David Booth is the author Peer Participation and Software, a book about crowd-sourcing and democracy (MIT Press, 2010). His fiction has appeared in many print and online journals, including Washington Square, The Missouri Review, and The Farallon Review. David was a creative writing instructor at the University of San Francisco for 10 years. He now teaches humanities at Gateway High School in San Francisco’s Fillmore District. He has just completed the first draft of a novel called “The History of Adoption” that explores child adoption and the teaching of literacy to adolescents in the United States.
Traci Chee is an always-writer and sometimes-teacher. She has a graduate degree in creative writing from San Francisco State University and is looking forward to earning her teaching credential. In recent years her work has been published in The Big Stupid Review and ABJECTIVE. Her collection of short stories Consonant Sounds for Fish Songs is forthcoming from Aqueous Books. She lives in Northern California, where she keeps a fast dog and a weekly blog. She likes fish and ships.

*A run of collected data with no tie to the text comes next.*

(* ===== verification/HealthDecisions.v ===== *)
(** * The health decisions are sound

    How a check is classified, what the pause of [EvaluateV3] depends on, how repeated
    checks are merged, and the ninetieth percentile. *)

From S2P Require Import Prelude GoStd Float HealthV3 HealthV3Facts.

(** ** What a pause depends on *)

(** The fields of the policy the pause reads, and the inputs they come from. *)
Definition pause_policy (p : normalizedV3Policy) :=
  (np_minimumTrafficSamples p, np_hardFailureStreak p, np_hardFailuresInWindow p,
   np_trafficPauseBelow p, np_trafficHealthyAt p).
Definition pause_input (i : V3Input) :=
  (vi_RealTraffic i, vi_RealTrafficMinSamples i, vi_HardFailureStreak i, vi_HardFailuresInWindow i,
   vi_TrafficPauseBelow i, vi_TrafficHealthyAt i).

Definition pause_policy_of (min_samples streak window : Z) (below healthy : float64) :=
  let below := if flt (of_int 0) below && flt below (of_int 100) then below else of_int 80 in
  (if (0 <? min_samples)%Z then min_samples else 20%Z,
   if (0 <? streak)%Z then streak else 3%Z,
   if (0 <? window)%Z then window else 5%Z,
   below,
   if flt below healthy && fle healthy (of_int 100) then healthy else of_int 95).

Lemma pause_policy_normal i :
  pause_policy (normalizeV3Policy i) =
  pause_policy_of (vi_RealTrafficMinSamples i) (vi_HardFailureStreak i)
    (vi_HardFailuresInWindow i) (vi_TrafficPauseBelow i) (vi_TrafficHealthyAt i).
Proof.
  cbv delta [normalizeV3Policy] beta.
  name_let p0. name_let p1. name_let p2. name_let p3. name_let p4. name_let p5.
  assert (pause_policy p5 = pause_policy_of (vi_RealTrafficMinSamples i) (vi_HardFailureStreak i)
    (vi_HardFailuresInWindow i) (vi_TrafficPauseBelow i) (vi_TrafficHealthyAt i)) as H5.
  { unfold pause_policy_of, pause_policy, p5, p4, p3, p2, p1.
    destruct (0 <? vi_RealTrafficMinSamples i)%Z, (0 <? vi_HardFailureStreak i)%Z,
      (0 <? vi_HardFailuresInWindow i)%Z, (_ && flt (vi_TrafficPauseBelow i) _);
      read_fields; destruct (_ && fle _ _); by read_fields. }
  clearbody p5. clear p0 p1 p2 p3 p4. rewrite <-H5. clear H5.
  repeat (name_let q;
    assert (pause_policy q = pause_policy p5) as Hq
      by (unfold q, pause_policy; case_goal; by read_fields);
    clearbody q; rewrite <-Hq; clear p5 Hq; rename q into p5).
  unfold pause_policy. case_goal; by read_fields.
Qed.

(** What a classified check says of the account: is its credential rejected, is the
    upstream down. *)
Definition hard_view (c : ClassifiedCheck) : bool * bool :=
  (is_class SignalCredentialFailure c, is_class SignalInfrastructureFailure c).

Lemma last_of_fmap {A B} (f : A → B) n l : last_of n (f <$> l) = f <$> last_of n l.
Proof. unfold last_of. rewrite length_fmap. destruct (_ <? _)%nat; [by rewrite fmap_drop|done]. Qed.

Lemma countClass_view l :
  countClass l SignalInfrastructureFailure =
  foldl (λ n (b : bool), if b then (n + 1)%Z else n) 0%Z ((hard_view <$> l).*2).
Proof.
  unfold countClass. generalize 0%Z. induction l as [|c l IH]; intros n; [done|]. simpl.
  by rewrite IH.
Qed.

Lemma trailing_view l l' :
  hard_view <$> l = hard_view <$> l' →
  trailingClassCount l SignalInfrastructureFailure = trailingClassCount l' SignalInfrastructureFailure.
Proof.
  unfold trailingClassCount. intros H. apply (f_equal reverse) in H. rewrite <-!fmap_reverse in H.
  revert H. generalize (reverse l) (reverse l'). clear.
  induction l as [|c l IH]; intros [|c' l'] H; simplify_eq/=; [done|].
  unfold hard_view in *. simplify_eq. rewrite (IH l') by done.
  by match goal with H : is_class _ c = _ |- _ => rewrite H end.
Qed.

Lemma evidence_view policy i l l' :
  hard_view <$> l = hard_view <$> l' → pause_evidence policy i l = pause_evidence policy i l'.
Proof.
  intros H. unfold pause_evidence, infrastructure_down, credential_rejected.
  rewrite (trailing_view l l' H), !countClass_view, <-!last_of_fmap, H. do 2 f_equal.
  apply (f_equal last) in H. rewrite !fmap_last in H. unfold hard_view in H.
  destruct (last l), (last l'); simplify_eq/=; congruence.
Qed.

(** ** Merging repeated checks *)

Definition dated (c : Check) : bool := negb (is_zero_time (ck_CheckedAt c)).
Definition key (c : Check) : Z := unix_nano (ck_CheckedAt c).

(** The checks of a list with the timestamp of [c]. *)
Definition same_time (c : Check) (l : list Check) : list Check :=
  filter (λ d, dated d = true ∧ key d = key c) l.

(** The last word of [l] on the timestamp of [c]. *)
Definition latest (l : list Check) (c : Check) : Check :=
  if dated c then default c (last (same_time c l)) else c.

(** The reference: at the first check of each timestamp, the last one of it. *)
Fixpoint merged (seen : gset Z) (l : list Check) : list Check :=
  match l with
  | [] => []
  | c :: l =>
      if dated c then
        if bool_decide (key c ∈ seen) then merged seen l
        else latest l c :: merged ({[key c]} ∪ seen) l
      else c :: merged seen l
  end.

Definition positioned (res : list Check) (pos : gmap Z nat) : Prop :=
  ∀ k p, pos !! k = Some p ↔ ∃ c, res !! p = Some c ∧ dated c = true ∧ key c = k.

Lemma latest_undated l c d : dated c = false → latest (c :: l) d = latest l d.
Proof.
  intros Hc. unfold latest, same_time. destruct (dated d); [|done].
  rewrite filter_cons_False; [done|]. rewrite Hc. naive_solver.
Qed.

Lemma latest_other l c d : key c ≠ key d → latest (c :: l) d = latest l d.
Proof.
  intros Hc. unfold latest, same_time. destruct (dated d); [|done].
  rewrite filter_cons_False; [done|naive_solver].
Qed.

Lemma latest_same l c d :
  dated c = true → dated d = true → key c = key d → latest (c :: l) d = latest l c.
Proof.
  intros Hc Hd Hk. unfold latest. rewrite Hc, Hd. unfold same_time.
  rewrite filter_cons_True by done.
  assert (filter (λ e, dated e = true ∧ key e = key d) l =
    filter (λ e, dated e = true ∧ key e = key c) l) as ->.
  { apply list_filter_iff. intros e. by rewrite Hk. }
  by rewrite last_cons; destruct (last _).
Qed.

Lindsey Crittenden is the author of two books: The Water Will Hold You: A Skeptic Learns to Pray and The View From Below: Stories. Her personal essays—on everything from visiting a group of lifers at San Quentin to the pitfalls of too much California sunshine—have appeared in The New York Times, Image, Real Simple, Bon Appétit, East Bay Express, and Best American Spiritual Writing. Her fiction has won national awards and been published in Glimmer Train, Bellingham Review, Quarterly West, and other publications. She teaches writing at UC Berkeley Extension and through the Glen Online, blogs weekly, and is at work on a novel.
Erich Origen is a New York Times bestselling humorist. His first book, Goodnight Bush, which he co-created with friend Gan Golan,a bedtime story about the Bush Administration, became a breakout hit in 2008, and the book’s words were sung by jubilant choirs across the country. His second book (also created with Golan), The Adventures of Unemployed Man, a superhero parody about the economic crisis, was an international bestseller and one of the best-reviewed graphic novels of the year. The duo’s latest book is Don’t Let the Republican Drive the Bus! Origen has a special connection to this book’s soul: His mother was a charter bus driver whose livelihood was devastated by Republican union-busting. He studied film and television at the University of Southern California, where he won the Bernard Kantor Award for Academic Excellence. You can follow his blog here.
Caroline Paul is the author of Fighting Fire, a memoir of her career as a San Francisco firefighter, and East Wind, Rain, an historical novel that takes place on the Hawaiian island of Niihau at the start of World War II. Lost Cat: A True Story of Love, Desperation, and GPS Technology will be published in April 2013.
Sarah Stone is the author of the novel The True Sources of the Nile and co-author of Deepening Fiction: A Practical Guide for Intermediate and Advanced Writers. Her writing has appeared in Ploughshares, StoryQuarterly, The Future Dictionary of America, the Believer Book of Writers Talking to Writers, Dedicated to the People of Darfur: Writings on Fear, Risk, and Hope, and A Kite in the Wind: Fiction Writers on Their Craft, among other places.She has taught in Seoul, in Bujumbura, at San Francisco State University, at the University of California, Berkeley, and in the MFA in Writing and Consciousness, first at New College of California and later at California Institute of Integral Studies. She teaches in the Warren Wilson MFA Program for Writers.
Rebecca Wilson is the author of the memoir A House with No Roof —After My Father’s Assassination, A Memoir, (Counterpoint Press, 2011), with an introduction by Anne Lamott. She was born in San Francisco and raised in Bolinas, California. She graduated from Scripps Women’s College Phi Beta Kappa and traveled to Scotland on a Thomas J. Watson Fellowship. During her time in Scotland she published her first book, Sleeping with Monsters: Conversations with Scottish and Irish Female Poets.